The health unit will continue to provide the tick testing service this summer.  If a tick is found, it should be properly removed immediately.  The health unit will arrange to have the tick identified by the public health lab and tested for the Lyme disease bacterium at the Winnipeg Laboratory Centre for Disease Control.  Results are available within a couple of weeks.

“Testing ticks from pets is just as important,” said Clow.  “The dogs are the ones wandering through the grass where the ticks are.  Knowing where dogs are picking up ticks gives us more of a heads-up about where ticks are in the area.”

“Other health units are beginning to wonder if they too have ticks and Lyme disease,” said Clow.  “It’s not something anyone’s looked for or tested before.” The first evidence of blacklegged ticks and Lyme disease in the region was noted by staff at Thousand Islands National Park last summer.
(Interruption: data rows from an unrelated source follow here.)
Lemma wp_model_loop cx eff mid stream assembler completed started bs w :
  live w → cursor cx eff w bs → script.all_complete bs → (∀ e, inl e ∈ stream → offered e) →
  wp (model_loop env ctx cx sid eff mid stream assembler completed started) (call_end w) w.
Proof.
  revert assembler completed started w.
  induction stream as [|item stream IH]; intros assembler completed started w Hl Hcur Hbs Hoff; simpl;
    (apply wp_bind, wp_cancel_requested with (sid := sid) (op := op) (tid := tid); [done|done|]);
    intros c w1 Hw1 Hc;
    pose proof (cursor_after sid op tid cx eff _ w1 _ Hw1 Hcur) as Hcur1;
    (destruct c; [eapply wp_cancel_idle; [apply Hw1|by apply Hc|done|done|done]|]).
  { destruct completed; apply wp_ret; [done|]. split; [done|catalogued_row]. }
  assert (∀ asm co st w2, after w1 w2 →
    wp (model_loop env ctx cx sid eff mid stream asm co st) (call_end w) w2) as Hrec.
  { intros asm co st w2 Hw2. eapply wp_mono; [apply IH; [apply Hw2| |done|set_solver]|].
    - eapply cursor_after; [|exact Hcur1]. done.
    - intros out w3 Ho. eapply call_end_trans; [|done]. eauto using after_trans. }
  assert (after w1 w1) as Hw11 by apply after_refl, Hw1.
  destruct item as [e|ev].
  { apply wp_ret. split; [done|]. right. exists e. split; [apply Hoff; set_solver|done]. }
  destruct completed as [bl|]; [by destruct ev; apply wp_ret; (split; [|catalogued_row])|].
  destruct ev as [rm ri|delta|text|index id name arguments|usage|blocks].
  - destruct started; [apply wp_ret; by split; [|catalogued_row]|].
    apply wp_bind, wp_push with (sid := sid) (op := op) (tid := tid); [done|apply Hw1|]. intros w2 Hw2.
    by apply Hrec.
  - apply wp_bind, wp_phase with (sid := sid) (op := op) (tid := tid); [done|apply Hw1|]. intros w2 Hw2.
    apply wp_bind, wp_push with (sid := sid) (op := op) (tid := tid); [done|apply Hw2|]. intros w3 Hw3.
    apply Hrec. eauto using after_trans.
  - apply wp_bind, wp_push with (sid := sid) (op := op) (tid := tid); [done|apply Hw1|]. intros w2 Hw2.
    by apply Hrec.
  - by apply Hrec.
  - assert (∀ Q : unit → World → Prop, (∀ w2, after w1 w2 → Q tt w2) →
      wp (match input_tokens usage with
          | Some tokens => record_input_tokens sid tokens
          | None => ret tt
          end) Q w1) as Htok.
    { intros Q HQ. destruct (input_tokens usage); [apply wp_record_input_tokens; [apply Hw1|done]|].
      by apply wp_ret, HQ. }
    apply wp_bind, Htok. intros w2 Hw2.
    apply wp_bind, wp_push with (sid := sid) (op := op) (tid := tid); [done|apply Hw2|]. intros w3 Hw3.
    apply Hrec. eauto using after_trans.
  - by apply Hrec.
Qed.

Lemma wp_model_call_run cx turn eff mid index messages allowed bs w :
  snap_session_id turn = sid →
  live w → cursor cx eff w bs → script.all_complete bs →
  wp (model_call_run env ctx cx turn eff mid index messages allowed) (call_end w) w.
Proof.
  intros Hsid Hl Hcur Hbs. unfold model_call_run. rewrite Hsid.
  apply wp_bind, wp_cancel_requested with (sid := sid) (op := op) (tid := tid); [done|done|].
  intros c w1 Hw1 Hc.
  assert (∀ w2, after w w2 → cursor cx eff w2 bs) as Hcur'.
  { intros w2 Hw2. eapply cursor_after; [|exact Hcur]. done. }
  destruct c; [eapply wp_cancel_idle; [apply Hw1|by apply Hc|by apply Hcur'|done|done]|].
  apply wp_bind, wp_phase with (sid := sid) (op := op) (tid := tid); [done|apply Hw1|]. intros w2 Hw2.
  apply wp_bind, wp_push with (sid := sid) (op := op) (tid := tid); [done|apply Hw2|]. intros w3 Hw3.
  apply wp_bind, wp_get_shared. cbv zeta.
  apply wp_bind, wp_look with (sid := sid) (op := op) (tid := tid); [apply Hw3|]. intros w4 Hw4.
  assert (after w w4) as Haft by eauto 6 using after_trans.
  destruct (env_start env _ _) as [e|stream] eqn:Hstart.
  { apply wp_ret. split; [done|]. right. exists e. split; [|done]. do 2 eexists. by left. }
  apply wp_bind, wp_phase with (sid := sid) (op := op) (tid := tid); [done|apply Hw4|]. intros w5 Hw5.
  assert (after w w5) as Haft5 by eauto using after_trans.
  eapply wp_mono; [eapply wp_model_loop; [apply Hw5|by apply Hcur'|done|]|].
  { intros e He. do 2 eexists. right. eauto. }
  intros out w6 Ho. by eapply call_end_trans.
Qed.

(** ** Recovery *)
Lemma wp_next_delay n Q w :
  live w → (∀ d w', after w w' → Q d w') → wp (next_delay env ctx n) Q w.
Proof.
  intros [? ? ? ? ? ? ? ? ?] HQ. unfold next_delay, wp. destruct (backoff_delay _ _ _ _) as [j d].
  apply HQ. by split.
Qed.

(** The blocks of a completed call, or the operation is settled. *)
Definition step_end {A} w (r : option A) w' : Prop :=
  match r with None => settled w' | Some _ => after w w' end.

Lemma wp_recovery_loop fuel cx turn eff mid index messages allowed tried bs w :
  snap_session_id turn = sid →
  live w → cursor cx eff w bs → script.all_complete bs →
  (0 ≤ tried)%Z → Z.to_nat (max_retries (recovery (config ctx)) - tried) < fuel →
  wp (recovery_loop env ctx fuel cx turn eff mid index messages allowed tried) (step_end w) w.
Proof.
  intros Hsid. revert tried w.
  induction fuel as [|fuel IH]; intros tried w Hl Hcur Hbs Htried Hfuel; [lia|].
  cbn [recovery_loop]. apply wp_bind.
  eapply wp_mono; [by eapply (wp_model_call_run cx turn eff mid index messages allowed bs)|].
  intros out w1 Hout. destruct out as [blocks|failed|]; [by apply wp_ret| |by apply wp_ret].
  destruct Hout as [Hw1 Hcat].
  assert (∀ w2, after w w2 → cursor cx eff w2 bs) as Hcur'.
  { intros w2 Hw2. eapply cursor_after; [|exact Hcur]. done. }
  destruct (negb (enabled _) || negb (recoverable failed) || bool_decide _) eqn:Hex.
  { apply wp_bind, wp_ret. simpl. eapply wp_settled_None; [|done].
    eapply wp_cx_fail; [apply Hw1|done|by apply Hcur']. }
  apply orb_false_iff in Hex as [_ Hlt%bool_decide_eq_false].
  apply wp_bind, wp_cancel_requested with (sid := sid) (op := op) (tid := tid); [done|apply Hw1|].
  intros c w2 Hw2 Hc. assert (after w w2) as Haft2 by eauto using after_trans.
  destruct c; cbn [orb].
  { eapply wp_settled_None; [|done].
    eapply wp_cancel_settles; [apply Hw2|by apply Hc|by apply Hcur'|done]. }
  apply wp_bind, wp_next_delay; [apply Hw2|]. intros d w3 Hw3.
  apply wp_bind, wp_push with (sid := sid) (op := op) (tid := tid); [done|apply Hw3|]. intros w4 Hw4.
  apply wp_bind. unfold backoff_or_cancel.
  apply wp_bind, wp_cancel_requested with (sid := sid) (op := op) (tid := tid); [done|apply Hw4|].
  intros b w5 Hw5 Hb. apply wp_ret. assert (after w w5) as Haft5 by eauto 6 using after_trans.
  destruct b; simpl.
  { eapply wp_cancel_idle; [apply Hw5|by apply Hb|by apply Hcur'|done|done]. }
  eapply wp_mono; [apply IH; [apply Hw5|by apply Hcur'|done|lia|lia]|].
  intros [r|] w6; simpl; [|done]. eauto using after_trans.
Qed.
(** ** The turn *)
Context (max : Z).

(** The driver waits for a model call: kernel, session and cursor agree, and
    the batches so far are those of the [used] rounds. *)
Record at_model (cx : TurnCx) (effect : kernel.KernelEffect) (used : Z)
    (bs : list session.ToolBatchRecord) w : Prop := {
  am_wf : KernelProofs.wf_state (cx_state cx);
  am_state : ∃ eff mid tr,
    cx_state cx =
      {| kernel.inner := kernel.ExpectingModelCompletion eff mid used max tid tr |} ∧
    effect = kernel.RequestModel eff mid tr (bool_decide (used < max)%Z) ∧
    cursor cx eff w bs;
  am_complete : script.all_complete bs;
  am_ids : Forall (λ b, ∃ n, (1 ≤ n ≤ used)%Z ∧
    session.batch_id b = KernelProofs.batch_id_of tid n) bs
}.

Lemma am_used cx effect used bs w :
  at_model cx effect used bs w → KernelProofs.rounds_ok max ∧ (0 ≤ used ≤ max)%Z.
Proof.
  intros [Hwf (eff&mid&tr&Hst&_) _ _]. rewrite Hst in Hwf. unfold KernelProofs.wf_state in Hwf.
  simpl in Hwf. tauto.
Qed.

(** A batch id of a new round is not in use. *)
Lemma fresh_batch_id used bs :
  (0 ≤ used)%Z →
  Forall (λ b, ∃ n, (1 ≤ n ≤ used)%Z ∧ session.batch_id b = KernelProofs.batch_id_of tid n) bs →
  Forall (λ b, session.batch_id b ≠ KernelProofs.batch_id_of tid (used + 1)) bs.
Proof.
  intros Hu Hall. eapply Forall_impl; [exact Hall|]. intros b (n&Hn&->).
  unfold KernelProofs.batch_id_of. intros Heq%string_app_inj_l%string_app_inj_l.
  apply display_inj in Heq; lia.
Qed.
“The park’s priorities are safety and awareness for park visitors, nearby landowners, regional residents, and park staff,” explained Sophie Borcoman, Thousand Islands National Park Communications Manager.  “The park will continue in-park research to assess the level and range of risk, will take mitigation measures as necessary to reduce the likelihood of visitors, staff, and pets being exposed to ticks, and will continue to work with the local health unit to communicate personal safety measures and information.”

Protect yourself

When you return from the outdoors, check your entire body thoroughly for ticks. 
If you find an attached tick, remove it promptly using a pair of tweezers.  Grasp the tick’s head and mouth parts as close to the skin as possibly and pull it straight out gently, but firmly.  Avoid twisting or squeezing the tick during removal.  Treat the bite area with an antiseptic.  Keep the tick in a small container.  Contact your local health unit to arrange for identification of the tick and testing for the bacteria in the tick.  You can also visit your doctor for help in removing the tick.
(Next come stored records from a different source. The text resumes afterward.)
Lemma merge_slots_fits target incoming :
  slot_weight target + slot_weight incoming ≤ DELTA_MERGE_CHUNK_MAX →
  ∃ g, merge_stream_slots target incoming = Ok g ∧
    slot_text g = slot_text target +:+ slot_text incoming ∧
    slot_weight g ≤ slot_weight target + slot_weight incoming.
Proof.
  unfold merge_stream_slots, slot_weight. intros Hw.
  assert (∃ t, match text incoming with Some delta => merge_text (text target) delta
                                      | None => Ok (text target) end = Ok t ∧
    default "" t = slot_text target +:+ slot_text incoming) as (t&Ht&Hd).
  { unfold slot_text in *. destruct (text incoming) as [delta|]; simpl in *.
    - rewrite merge_text_fits by lia. by eexists.
    - exists (text target). by rewrite str_app_nil_r. }
  assert (∃ r, match reasoning incoming with Some (id, held) => merge_reasoning (reasoning target) id held
                                           | None => Ok (reasoning target) end = Ok r ∧
    reasoning_weight r ≤ reasoning_weight (reasoning target) + reasoning_weight (reasoning incoming))
    as (r&Hr&Hrw).
  { destruct (reasoning incoming) as [[id held]|]; simpl in *.
    - destruct (merge_reasoning_fits (reasoning target) id held) as (r&Hr&Hrw);
        [unfold reasoning_weight; lia|eauto].
    - exists (reasoning target). split; [done|lia]. }
  rewrite Ht. cbn [mbind outcome_bind]. rewrite Hr. cbn [mbind outcome_bind].
  eexists. split; [done|]. split; [exact Hd|]. unfold slot_text at 1. cbn [text reasoning].
  rewrite Hd, str_app_length. unfold reasoning_weight in *. lia.
Qed.

Lemma seal_conserves s :
  weight s ≤ DELTA_MERGE_CHUNK_MAX → length (sealed_pending s) < SEALED_PENDING_GEN_MAX →
  ∃ s', seal_model_stream s = Ok s' ∧ held_text s' = held_text s ∧ weight s' ≤ weight s ∧
    length (sealed_pending s') ≤ length (sealed_pending s) + 1.
Proof.
  unfold seal_model_stream, weight. intros Hw Hlt. unfold held_text.
  destruct (slots_is_empty (open s)) eqn:He; [|destruct (_ || _)]; simpl.
  - apply slots_empty_text in He as [Ht Hz]. eexists. split; [done|]. simpl. rewrite Ht.
    split_and!; [done|unfold slot_weight; simpl; lia|lia].
  - destruct (merge_slots_fits (sealed s) (open s) Hw) as (g&->&Hg&Hgw). simpl.
    eexists. split; [done|]. simpl. rewrite Hg. change (slot_text no_slots) with "". rewrite str_app_nil_r.
    split_and!; [done|unfold slot_weight in *; simpl in *; lia|lia].
  - rewrite bool_decide_eq_false_2 by lia. eexists. split; [done|]. simpl.
    rewrite fmap_app. change (slot_text <$> [sealed s]) with [slot_text (sealed s)].
    rewrite concat_str_snoc, length_app. change (slot_text no_slots) with "".
    rewrite str_app_nil_r, str_app_assoc.
    split_and!; [done|unfold slot_weight; simpl; lia|simpl; lia].
Qed.

(** ** Sequences of calls *)
Inductive driver_op : Type := OpEvent (event : AgentEvent) | OpSeal.

Definition driver_step (s : DriverSlots) (op : driver_op) : outcome Empty_set DriverSlots :=
  match op with OpEvent event => publish_agent s event | OpSeal => seal_model_stream s end.

Definition op_delta (op : driver_op) : string :=
  match op with OpEvent event => delta_of event | OpSeal => "" end.
Definition op_weight (op : driver_op) : nat :=
  match op with OpEvent event => event_weight event | OpSeal => 0 end.
Definition op_seals (op : driver_op) : nat := match op with OpSeal => 1 | OpEvent _ => 0 end.
Definition op_transient (op : driver_op) : bool :=
  match op with OpEvent event => is_transient event | OpSeal => true end.

(** The text of drained events. *)
Definition drained_text (events : list AgentEvent) : string := concat_str (delta_of <$> events).

Lemma slot_events_text g : drained_text (model_stream_events g) = slot_text g.
Proof.
  unfold model_stream_events, drained_text, slot_text.
  destruct (reasoning g) as [[]|], (text g), (usage g) as [[]|]; simpl; by rewrite ?str_app_nil_r.
Qed.

Lemma drained_text_app l1 l2 : drained_text (l1 ++ l2) = drained_text l1 +:+ drained_text l2.
Proof. unfold drained_text. by rewrite fmap_app, concat_str_app. Qed.

Lemma drained_generations gs :
  drained_text (concat (model_stream_events <$> gs)) = concat_str (slot_text <$> gs).
Proof.
  induction gs as [|g gs IH]; [done|]. rewrite !fmap_cons. cbn [concat concat_str].
  by rewrite drained_text_app, IH, slot_events_text.
Qed.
Watch for signs of infection following the bite.
Initial symptoms usually occur within one to three weeks after the bite, but can range from three days to one month. Contact your doctor immediately and let you doctor know when and where you were bitten by the tick if you experience any of the following symptoms:

  • a red bulls-eye rash
  • fever
  • headache
  • muscle and joint pain
  • fatigue
  • a skin rash

Early symptoms of Lyme disease may subside or disappear; however, without treatment, the disease can progress and affect the heart, nervous system and the joints.
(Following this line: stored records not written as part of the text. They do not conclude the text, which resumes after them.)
(** The events [apply_epoch_exit] sends, in order. *)
Definition exit_events (epoch : RuntimeEpoch) (exit : EpochExit) (staged : list RuntimeEvent)
    (forced : list ForcedSettlement) : list RuntimeEvent :=
  staged ++
  match exit_maintenance exit with
  | Some (id, session_id) => [RtMaintenanceSettled id session_id MaintCancelled]
  | None => []
  end ++
  (forced_event <$> forced) ++
  ((λ item, RtRuntimeFault ("epoch-" +:+ epoch +:+ "-child-" +:+ display_nat (item.1 + 1))
              (diagnostic_message item.2)) <$> session.enumerate (exit_diagnostics exit)) ++
  [RtEpochEnded epoch (exit_reason exit) (length forced)].

(** [send_terminal]: how one send to the outlet ends. *)
Inductive TerminalSend : Type := Sent | SendClosed | SendTimeout.

Definition is_epoch_ended (event : RuntimeEvent) : bool :=
  match event with RtEpochEnded _ _ _ => true | _ => false end.

(** The sending loop: what was delivered, whether [EpochEnded] counts as
    published, and what is pending. [answers] are the outlet's, in order. *)
Fixpoint send_all (events : list RuntimeEvent) (answers : list TerminalSend) (published : bool)
    : list RuntimeEvent * bool * list string :=
  match events with
  | [] => ([], published, [])
  | event :: events =>
      match hd SendTimeout answers with
      | Sent =>
          let '(delivered, published, pending) :=
            send_all events (tl answers) (published || is_epoch_ended event) in
          (event :: delivered, published, pending)
      | SendClosed => ([], true, [])
      | SendTimeout => ([], published, ["runtime-event-outlet"])
      end
  end.

Definition apply_epoch_exit (sink_closed : bool) (answers : list TerminalSend)
    (snapshot : RuntimeSnapshot) (epoch : RuntimeEpoch) (exit : EpochExit)
    (staged : list RuntimeEvent) (forced : list ForcedSettlement)
    : list RuntimeEvent * RuntimeSnapshot * outcome ShutdownError ShutdownReport :=
  let last_settled := foldl push_settled (snapshot_last_settled snapshot) forced in
  let events := exit_events epoch exit staged forced in
  let '(delivered, published, pending) :=
    if sink_closed then ([], true, []) else send_all events answers false in
  let complete := published || sink_closed in
  let snapshot :=
    {| snapshot_epoch := epoch; snapshot_availability := Idle; snapshot_queued := [];
       snapshot_active := None; snapshot_maintenance := None;
       snapshot_shutdown := if complete then StateStopped else StateForced;
       snapshot_last_settled := last_settled;
       runtime_revision := saturating_add (runtime_revision snapshot) 1 |} in
  (delivered, snapshot,
   if complete then
     Ok {| report_epoch := epoch; final_state := StateStopped; settlements := forced;
           diagnostics := exit_diagnostics exit |}
   else Err (DeadlineExceeded pending)).

(** What the join of the coordinator task gave: its exit, or a panic. *)
Definition join_exit (coordinator : option EpochExit)
    (children_maintenance : option (MaintenanceId * SessionId)) (join_faults : list string)
    : EpochExit :=
  let exit :=
    match coordinator with
    | Some exit => exit
    | None => {| exit_reason := EndCoordinatorFault; exit_diagnostics := [];
                 exit_maintenance := children_maintenance |}
    end in
  {| exit_reason := exit_reason exit;
     exit_diagnostics := exit_diagnostics exit
       ++ ((λ message, {| diagnostic_message := message |}) <$> join_faults);
     exit_maintenance := match exit_maintenance exit with
                         | None => children_maintenance
                         | some => some
                         end |}.

(** [supervise_epoch] from the join of its children on: the ledger and the
    staging queue are drained, what is left is settled by force. *)
Definition supervise_epoch (coordinator : option EpochExit)
    (children_maintenance : option (MaintenanceId * SessionId)) (join_faults : list string)
    (staged : list RuntimeEvent) (ledger : AcceptedLedger) (sink_closed : bool)
    (answers : list TerminalSend) (snapshot : RuntimeSnapshot) (epoch : RuntimeEpoch)
    : list RuntimeEvent * RuntimeSnapshot * outcome ShutdownError ShutdownReport :=
  let exit := join_exit coordinator children_maintenance join_faults in
  let leftover := (take_all ledger).2 in
  let forced := forced_settlements epoch staged leftover in
  apply_epoch_exit sink_closed answers snapshot epoch exit staged forced.

(** ** shutdown.rs *)

Inductive ShutdownMode : Type := Drain | Forced.

Record ShutdownRequest : Type := { mode : ShutdownMode; request_deadline : Z }.

Definition stronger_mode (left right : ShutdownMode) : ShutdownMode :=
  match left, right with
  | Forced, _ | _, Forced => Forced
  | Drain, Drain => Drain
  end.

Definition merge_shutdown (current : option ShutdownRequest) (incoming : ShutdownRequest)
    : ShutdownRequest :=
  match current with
  | None => incoming
  | Some existing =>
      {| mode := stronger_mode (mode existing) (mode incoming);
         request_deadline := Z.min (request_deadline existing) (request_deadline incoming) |}
  end.

End epoch.

Import runtime epoch.

Module epoch_proofs.

(** ** The ledger *)
Record ledger_wf (l : AcceptedLedger) : Prop := {
  ledger_unique : NoDup (order l);
  ledger_dom : ∀ id, is_Some (states l !! id) ↔ id ∈ order l;
  ledger_ids : ∀ id e, states l !! id = Some e → ledger_operation_id e = id;
  ledger_len : length (order l) ≤ ledger_cap l
}.

Lemma ledger_empty_wf n : ledger_wf {| ledger_cap := n; order := []; states := ∅ |}.
Proof.
  split; simpl; [constructor|..|lia].
  - intros id. rewrite lookup_empty, elem_of_nil. split; [by intros [? ?]|done].
  - intros id e. by rewrite lookup_empty.
Qed.

Lemma insert_cases l id tid sid :
  ledger_wf l →
  (id ∈ order l ∧ insert l id tid sid = (l, Ok tt)) ∨
  (id ∉ order l ∧ length (order l) = ledger_cap l ∧ insert l id tid sid = (l, Err tt)) ∨
  (id ∉ order l ∧ length (order l) < ledger_cap l ∧
   insert l id tid sid =
     ({| ledger_cap := ledger_cap l; order := order l ++ [id];
         states := <[id := {| ledger_operation_id := id; ledger_turn_id := tid;
                              ledger_session_id := sid |}]> (states l) |}, Ok tt)).
Proof.
  intros [_ Hd _ Hl]. unfold insert. case_bool_decide as Hin.
  - left. by rewrite <- Hd.
  - rewrite Hd in Hin. case_bool_decide; right; [left|right]; split_and!; try done; lia.
Qed.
Additional information on ticks and Lyme disease can be found by calling Leeds, Grenville and Lanark District Health Unit at 613-345-5685 or 1-800-660-5853, your local health unit, or by visiting the following websites:

The Ontario Ministry of Health and Long Term Care’s website at: http://www.health.gov.on.ca/english/public/pub/disease/lyme_mn.html

The Public Health Agency of Canada’s website at:
http://www.phac-aspc.gc.ca/id-mi/lyme_e.html

Protect Yourself Against Lyme Disease in Spring, Summer, and Fall

  1. Walk in the middle of trails, away from tall grass and bushes.
  2. Wear a long-sleeved shirt.
  3. Wear white or light-coloured clothing to make it easier to see ticks.
  4. Wear a hat.
  5. Spray repellent on clothes and shoes before entering woods.
  6. Wear long pants tucked into high socks
  7. Wear shoes – not bare feet or sandals.